Bill Dennison, vice president for science application, goes over the details of the latest Chesapeake Bay Report Card at Sandy Point State Park in Annapolis on Tuesday. (Marvin Joseph/The Washington Post)

Several key health indexes relating to the health of the Chesapeake Bay improved slightly from the previous year, officials said at a news conference Tuesday.

The University of Maryland Center for Environmental Science gave the overall health of the bay in 2020 a C grade, slightly up from the previous year’s C-minus.
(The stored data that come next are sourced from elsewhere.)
(* ===== verification/Exec.v ===== *)
(** exec.c, with loaduvm() of vm.c: replacing the memory of a process by a program. *)

From S2P Require Export Proc.

Open Scope Z_scope.
Open Scope kernel_scope.

(** elf.h: the headers as bytes, and the fields that exec() uses. *)
Definition ELF_MAGIC : Z := 0x464C457F.
Definition ELF_PROG_LOAD : Z := 1.
Definition sizeof_elfhdr : Z := 52.
Definition sizeof_proghdr : Z := 32.
Definition elf_magic (h : list Z) : Z := getf 4 0 h.
Definition elf_entry (h : list Z) : Z := getf 4 24 h.
Definition elf_phoff (h : list Z) : Z := getf 4 28 h.
Definition elf_phnum (h : list Z) : Z := getf 2 44 h.
Definition ph_type (h : list Z) : Z := getf 4 0 h.
Definition ph_off (h : list Z) : Z := getf 4 4 h.
Definition ph_vaddr (h : list Z) : Z := getf 4 8 h.
Definition ph_filesz (h : list Z) : Z := getf 4 16 h.
Definition ph_memsz (h : list Z) : Z := getf 4 20 h.

Section Exec.
Context (devsw : Z -> devsw_entry) (kend kdata : Z).

Fixpoint loaduvm_loop (fuel : nat) (pgdir addr : Z) (ip : nat) (offset sz i : Z) : M kern Z :=
  if i <? sz then
    match fuel with
    | O => diverge
    | S f =>
        pte <- in_mem (walkpgdir pgdir (u32 (addr + i)) false) ;;
        if pte =? 0 then panic "loaduvm: address should exist" else
        e <- in_mem (load32 pte) ;;
        let n := Z.min (sz - i) PGSIZE in
        r <- in_fs (readi devsw ip (u32 (offset + i)) n) ;;
        mem_op (fun m => wr_bytes m (P2V (PTE_ADDR e)) (snd r)) ;;
        if negb (fst r =? n) then ret (-1) else
        loaduvm_loop f pgdir addr ip offset sz (i + PGSIZE)
    end
  else ret 0.

Definition loaduvm (pgdir addr : Z) (ip : nat) (offset sz : Z) : M kern Z :=
  if negb (addr mod PGSIZE =? 0) then panic "loaduvm: addr must be page aligned" else
  loaduvm_loop (S (Z.to_nat (sz / PGSIZE))) pgdir addr ip offset sz 0.

(** The end of exec() after a failure. *)
Definition exec_bad (pgdir : Z) (ip : option nat) : M kern Z :=
  when (negb (pgdir =? 0)) (in_mem (freevm kend pgdir)) ;;
  match ip with
  | Some ip => in_fs (iunlockput (Some ip)) ;; in_fs end_op
  | None => ret tt
  end ;;
  ret (-1).

(** The segments: the new size, or nothing at [goto bad]. *)
Fixpoint load_segments (n : nat) (pgdir : Z) (ip : nat) (off sz : Z) : M kern (option Z) :=
  match n with
  | O => ret (Some sz)
  | S n' =>
      r <- in_fs (readi devsw ip off sizeof_proghdr) ;;
      let ph := snd r in
      if negb (fst r =? sizeof_proghdr) then ret None else
      if negb (ph_type ph =? ELF_PROG_LOAD) then load_segments n' pgdir ip (off + sizeof_proghdr) sz else
      if ph_memsz ph <? ph_filesz ph then ret None else
      if u32 (ph_vaddr ph + ph_memsz ph) <? ph_vaddr ph then ret None else
      sz <- in_mem (allocuvm kend pgdir sz (u32 (ph_vaddr ph + ph_memsz ph))) ;;
      if sz =? 0 then ret None else
      if negb (ph_vaddr ph mod PGSIZE =? 0) then ret None else
      v <- loaduvm pgdir (ph_vaddr ph) ip (ph_off ph) (ph_filesz ph) ;;
      if v <? 0 then ret None else
      load_segments n' pgdir ip (off + sizeof_proghdr) sz
  end.

(** copyout() of bytes that are not in the memory of the model (the strings of the arguments
    and the array [ustack] on the kernel's stack). *)
Fixpoint copyout_bytes (fuel : nat) (pgdir va : Z) (buf : list Z) : M kst Z :=
  match buf with
  | [] => ret 0
  | _ =>
      match fuel with
      | O => diverge
      | S f =>
          let va0 := PGROUNDDOWN va in
          pa0 <- uva2ka pgdir va0 ;;
          if pa0 =? 0 then ret (-1) else
          let n := Z.min (PGSIZE - (va - va0)) (Z.of_nat (length buf)) in
          modify (fun s => set_km (wr_bytes (km s) (pa0 + (va - va0)) (take (Z.to_nat n) buf)) s) ;;
          copyout_bytes f pgdir (u32 (va0 + PGSIZE)) (drop (Z.to_nat n) buf)
      end
  end.

(** The arguments on the new stack: the stack pointer and the addresses of the strings. *)
Fixpoint push_args (argv : list (list Z)) (argc : Z) (pgdir sp : Z) (ustack : list Z)
    : M kern (option (Z * list Z)) :=
  match argv with
  | [] => ret (Some (sp, ustack))
  | a :: argv' =>
      if MAXARG <=? argc then ret None else
      let sp := Z.land (u32 (sp - (Z.of_nat (length a) + 1))) (Z.lnot 3) in
      v <- in_mem (copyout_bytes (S (S (length a))) pgdir sp (a ++ [0])) ;;
      if v <? 0 then ret None else
      push_args argv' (argc + 1) pgdir sp (ustack ++ [sp])
  end.

(** The last element of the path, for the name of the process. *)
Fixpoint last_elem (path last : list Z) : list Z :=
  match path with
  | [] => last
  | c :: p => if c =? SLASH then last_elem p p else last_elem p last
  end.

(** exec() from the point where the file is closed. *)
Definition exec_stack (path : list Z) (argv : list (list Z)) (pgdir sz entry : Z) : M kern Z :=
  let sz := PGROUNDUP sz in
  sz <- in_mem (allocuvm kend pgdir sz (u32 (sz + 2 * PGSIZE))) ;;
  if sz =? 0 then exec_bad pgdir None else
  in_mem (clearpteu pgdir (u32 (sz - 2 * PGSIZE))) ;;
  r <- push_args argv 0 pgdir sz [] ;;
  match r with
  | None => exec_bad pgdir None
  | Some (sp, addrs) =>
      let argc := Z.of_nat (length addrs) in
      let ustack := [0xffffffff; argc; u32 (sp - (argc + 1) * 4)] ++ addrs ++ [0] in
      let sp := u32 (sp - (3 + argc + 1) * 4) in
      v <- in_mem (copyout_bytes (S (length ustack)) pgdir sp (concat (le_bytes 4 <$> ustack))) ;;
      if v <? 0 then exec_bad pgdir None else
      upd_cur (set_name (last_elem path path)) ;;
      old <- gets (fun k => p_pgdir (cur_proc k)) ;;
      upd_cur (p_set_pgdir pgdir) ;;
      upd_cur (p_set_sz sz) ;;
      tf_set tf_eip entry ;;
      tf_set tf_esp sp ;;
      switchuvm ;;
      in_mem (freevm kend old) ;;
      ret 0
  end.

Definition exec (path : list Z) (argv : list (list Z)) : M kern Z :=
  in_fs begin_op ;;
  r <- cwd_namei devsw path ;;
  match r with
  | None => in_fs end_op ;; ret (-1)
  | Some ip =>
      in_fs (ilock (Some ip)) ;;
      r <- in_fs (readi devsw ip 0 sizeof_elfhdr) ;;
      let elf := snd r in
      if negb (fst r =? sizeof_elfhdr) then exec_bad 0 (Some ip) else
      if negb (elf_magic elf =? ELF_MAGIC) then exec_bad 0 (Some ip) else
      pgdir <- in_mem (setupkvm kdata) ;;
      if pgdir =? 0 then exec_bad 0 (Some ip) else
      sz <- load_segments (Z.to_nat (elf_phnum elf)) pgdir ip (elf_phoff elf) 0 ;;
      match sz with
      | None => exec_bad pgdir (Some ip)
      | Some sz =>
          in_fs (iunlockput (Some ip)) ;;
          in_fs end_op ;;
          exec_stack path argv pgdir sz (elf_entry elf)
      end
  end.

(** sys_exec(): the strings of the argument vector. *)
Fixpoint fetch_argv (n : nat) (uargv : Z) : M kern (option (list (list Z))) :=
  match n with
  | O => ret None
  | S n' =>
      uarg <- fetchint uargv ;;
      match uarg with
      | None => ret None
      | Some uarg =>
          if uarg =? 0 then ret (Some []) else
          s <- fetchstr (u32 uarg) ;;
          match s with
          | None => ret None
          | Some s =>
              rest <- fetch_argv n' (u32 (uargv + 4)) ;;
              ret (cons s <$> rest)
          end
      end
  end.

Definition sys_exec : M kern Z :=
  get_arg (argstr 0) (fun path =>
  get_arg (argint 1) (fun uargv =>
  get_arg (fetch_argv (Z.to_nat MAXARG) (u32 uargv)) (fun argv =>
    exec path argv))).

End Exec.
The watershed, which includes off-shooting rivers and basins, was rated a B-minus. According to the UMCES annual report, the bay showed moderate health and the watershed showed good health last year.

“The result of the report card are clear: We’re making some progress,” Maryland environmental secretary Ben Grumbles said. “But we have our work cut out for us.”

Seven of the 15 reporting areas in the bay saw improvements, with the highest-scoring region in the lower bay and the lowest-scoring region by Maryland’s Patapsco and Back rivers.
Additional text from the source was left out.